Definition with_decoder (f : FecDecoder -> FecDecoder) : SE S unit := modify (fun s => put (f (get s)) s).
(** [m_groups.find(gid)]. *)
Definition qt_group (gid : Z) : SE S (option FecGroup) := gets (fun s => st_map (get s) !! gid).
Definition with_group (gid : Z) (f : FecGroup -> FecGroup) : SE S unit :=
  with_decoder (fun d => match st_map d !! gid with Some g => store_set gid (f g) d | None => d end).
Definition qt_removeGroup (gid : Z) : SE S unit := with_decoder (removeGroup gid).
Definition qt_ensureCapacity (incoming : Z) (newGroup : bool) : SE S bool :=
  d <- gets get ;;
  let '(ok, d) := ensureCapacity incoming newGroup d in
  modify (put d) ;;; ret ok.
(** The payload of a block of [size] octets, if its length fits. *)
Definition qt_emit_payload (size : Z) (block : bytes) : SE S unit :=
  let payloadLen := Z.lor (Z.shiftl (byte_at block 0) 8) (byte_at block 1) in
  when ((0 <? payloadLen) && (2 + payloadLen <=? size)) (m_output (slice 2 payloadLen block)).
Definition qt_emitOriginalBlock (block : bytes) : SE S unit :=
  when (negb (len block <? 2)) (qt_emit_payload (len block) block).
Definition qt_tryDecode (gid : Z) : SE S unit :=
  found <- qt_group gid ;;
  match found with
  | None => ret tt
  | Some g =>
      if g_decoded g then ret tt else
      let N := g_dataCount g in
      let blockBytes := g_blockBytes g in
      if N <=? Z.of_nat (size (g_emitted g)) then with_group gid (set_g_decoded true) else
      let M := g_totalCount g - N in
      let blocks := map (fun kb => (kb.1, pad_to blockBytes kb.2)) (take (Z.to_nat N) (map_ordered (g_blocks g))) in
      if len blocks <? N then ret tt else
      let '(decResult, blocks) := cm256_decode N M blockBytes blocks in
      if negb (decResult =? 0) then with_group gid (set_g_decoded true) else
      let origMap := fold_left (fun m kb => <[kb.1 := kb.2]> m) blocks (∅ : gmap Z bytes) in
      for_each (seqZ 0 N) (fun i =>
        if decide (i ∈ g_emitted g) then ret tt else
        match origMap !! i with
        | None => ret tt
        | Some blk => qt_emit_payload blockBytes blk
        end) ;;;
      with_group gid (set_g_decoded true)
  end.
(** A block of a group is kept, and an original given out at once. *)
Definition qt_store_block (gid idx N : Z) (block : bytes) : SE S unit :=
  with_group gid (fun g => mkGroup (g_dataCount g) (g_totalCount g) (g_blockBytes g) (g_createTime g)
                             (g_decoded g) (<[idx := block]> (g_blocks g)) (g_emitted g)) ;;;
  with_decoder (fun d => mkStore (st_map d) (st_bytes d + len block)) ;;;
  when (idx <? N) (
    qt_emitOriginalBlock block ;;;
    with_group gid (fun g => mkGroup (g_dataCount g) (g_totalCount g) (g_blockBytes g) (g_createTime g)
                               (g_decoded g) (g_blocks g) ({[idx]} ∪ g_emitted g))).
(** [addPacket] up to a group for the packet: whether there is one. *)
Definition qt_find_group (now gid N total blockLen : Z) : SE S bool :=
  found <- qt_group gid ;;
  match found with
  | Some g =>
      if negb (g_dataCount g =? N) || negb (g_totalCount g =? total) || negb (g_blockBytes g =? blockLen)
      then qt_removeGroup gid ;;; ret false else ret true
  | None =>
      ok <- qt_ensureCapacity blockLen true ;;
      if negb ok then ret false else
      with_decoder (store_set gid (mkGroup N total blockLen now false ∅ ∅)) ;;; ret true
  end.
(** ... up to the block being kept: whether to go on. *)
Definition qt_keep_block (gid idx N : Z) (block : bytes) (g : FecGroup) : SE S bool :=
  match g_blocks g !! idx with
  | Some _ => ret true
  | None =>
      ok <- qt_ensureCapacity (len block) false ;;
      if negb ok then ret false else
      found <- qt_group gid ;;
      match found with
      | None => ret false
      | Some _ => qt_store_block gid idx N block ;;; ret true
      end
  end.
(** ... and from there to the end. *)
Definition qt_add_block (gid idx N : Z) (block : bytes) : SE S unit :=
  found <- qt_group gid ;;
  match found with
  | None => ret tt
  | Some g =>
      if g_decoded g then ret tt else
      go <- qt_keep_block gid idx N block g ;;
      if negb go then ret tt else
      found <- qt_group gid ;;
      match found with
      | None => ret tt
      | Some g => when (g_dataCount g <=? Z.of_nat (size (g_blocks g))) (qt_tryDecode gid)
      end
  end.
Definition qt_dec_addPacket (now : Z) (data : bytes) : SE S unit :=
  if len data <? sizeof_FecHeader then ret tt else
  let gid := byte_at data 0 in
  let idx := byte_at data 1 in
  let N := byte_at data 2 in
  let total := byte_at data 3 in
  if (N <? 1) || (10 <? N) || (total <? N) || (3 * N <? total) || (total <=? idx) then ret tt else
  let block := drop (Z.to_nat sizeof_FecHeader) data in
  let blockLen := len data - sizeof_FecHeader in
  if blockLen <=? 0 then ret tt else
  go <- qt_find_group now gid N total blockLen ;;
  if negb go then ret tt else qt_add_block gid idx N block.
Definition qt_cleanup (nowMs : Z) : SE S unit :=
  with_decoder (store_expire group_size g_createTime GROUP_TIMEOUT_MS nowMs).
End Decoder.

————————

**GOAL OF THE EXERCISE**
The entries shown above must be restated word for word.

**ANSWER SPACE**
Definition with_decoder (f : FecDecoder -> FecDecoder) : SE S unit := modify (fun s => put (f (get s)) s).
(** [m_groups.find(gid)]. *)
Definition qt_group (gid : Z) : SE S (option FecGroup) := gets (fun s => st_map (get s) !! gid).
Definition with_group (gid : Z) (f : FecGroup -> FecGroup) : SE S unit :=
  with_decoder (fun d => match st_map d !! gid with Some g => store_set gid (f g) d | None => d end).
Definition qt_removeGroup (gid : Z) : SE S unit := with_decoder (removeGroup gid).
Definition qt_ensureCapacity (incoming : Z) (newGroup : bool) : SE S bool :=
  d <- gets get ;;
  let '(ok, d) := ensureCapacity incoming newGroup d in
  modify (put d) ;;; ret ok.
(** The payload of a block of [size] octets, if its length fits. *)
Definition qt_emit_payload (size : Z) (block : bytes) : SE S unit :=
  let payloadLen := Z.lor (Z.shiftl (byte_at block 0) 8) (byte_at block 1) in
  when ((0 <? payloadLen) && (2 + payloadLen <=? size)) (m_output (slice 2 payloadLen block)).
Definition qt_emitOriginalBlock (block : bytes) : SE S unit :=
  when (negb (len block <? 2)) (qt_emit_payload (len block) block).
Definition qt_tryDecode (gid : Z) : SE S unit :=
  found <- qt_group gid ;;
  match found with
  | None => ret tt
  | Some g =>
      if g_decoded g then ret tt else
      let N := g_dataCount g in
      let blockBytes := g_blockBytes g in
      if N <=? Z.of_nat (size (g_emitted g)) then with_group gid (set_g_decoded true) else
      let M := g_totalCount g - N in
      let blocks := map (fun kb => (kb.1, pad_to blockBytes kb.2)) (take (Z.to_nat N) (map_ordered (g_blocks g))) in
      if len blocks <? N then ret tt else
      let '(decResult, blocks) := cm256_decode N M blockBytes blocks in
      if negb (decResult =? 0) then with_group gid (set_g_decoded true) else
      let origMap := fold_left (fun m kb => <[kb.1 := kb.2]> m) blocks (∅ : gmap Z bytes) in
      for_each (seqZ 0 N) (fun i =>
        if decide (i ∈ g_emitted g) then ret tt else
        match origMap !! i with
        | None => ret tt
        | Some blk => qt_emit_payload blockBytes blk
        end) ;;;
      with_group gid (set_g_decoded true)
  end.
(** A block of a group is kept, and an original given out at once. *)
Definition qt_store_block (gid idx N : Z) (block : bytes) : SE S unit :=
  with_group gid (fun g => mkGroup (g_dataCount g) (g_totalCount g) (g_blockBytes g) (g_createTime g)
                             (g_decoded g) (<[idx := block]> (g_blocks g)) (g_emitted g)) ;;;
  with_decoder (fun d => mkStore (st_map d) (st_bytes d + len block)) ;;;
  when (idx <? N) (
    qt_emitOriginalBlock block ;;;
    with_group gid (fun g => mkGroup (g_dataCount g) (g_totalCount g) (g_blockBytes g) (g_createTime g)
                               (g_decoded g) (g_blocks g) ({[idx]} ∪ g_emitted g))).
(** [addPacket] up to a group for the packet: whether there is one. *)
Definition qt_find_group (now gid N total blockLen : Z) : SE S bool :=
  found <- qt_group gid ;;
  match found with
  | Some g =>
      if negb (g_dataCount g =? N) || negb (g_totalCount g =? total) || negb (g_blockBytes g =? blockLen)
      then qt_removeGroup gid ;;; ret false else ret true
  | None =>
      ok <- qt_ensureCapacity blockLen true ;;
      if negb ok then ret false else
      with_decoder (store_set gid (mkGroup N total blockLen now false ∅ ∅)) ;;; ret true
  end.
(** ... up to the block being kept: whether to go on. *)
Definition qt_keep_block (gid idx N : Z) (block : bytes) (g : FecGroup) : SE S bool :=
  match g_blocks g !! idx with
  | Some _ => ret true
  | None =>
      ok <- qt_ensureCapacity (len block) false ;;
      if negb ok then ret false else
      found <- qt_group gid ;;
      match found with
      | None => ret false
      | Some _ => qt_store_block gid idx N block ;;; ret true
      end
  end.
(** ... and from there to the end. *)
Definition qt_add_block (gid idx N : Z) (block : bytes) : SE S unit :=
  found <- qt_group gid ;;
  match found with
  | None => ret tt
  | Some g =>
      if g_decoded g then ret tt else
      go <- qt_keep_block gid idx N block g ;;
      if negb go then ret tt else
      found <- qt_group gid ;;
      match found with
      | None => ret tt
      | Some g => when (g_dataCount g <=? Z.of_nat (size (g_blocks g))) (qt_tryDecode gid)
      end
  end.
Definition qt_dec_addPacket (now : Z) (data : bytes) : SE S unit :=
  if len data <? sizeof_FecHeader then ret tt else
  let gid := byte_at data 0 in
  let idx := byte_at data 1 in
  let N := byte_at data 2 in
  let total := byte_at data 3 in
  if (N <? 1) || (10 <? N) || (total <? N) || (3 * N <? total) || (total <=? idx) then ret tt else
  let block := drop (Z.to_nat sizeof_FecHeader) data in
  let blockLen := len data - sizeof_FecHeader in
  if blockLen <=? 0 then ret tt else
  go <- qt_find_group now gid N total blockLen ;;
  if negb go then ret tt else qt_add_block gid idx N block.
Definition qt_cleanup (nowMs : Z) : SE S unit :=
  with_decoder (store_expire group_size g_createTime GROUP_TIMEOUT_MS nowMs).
End Decoder.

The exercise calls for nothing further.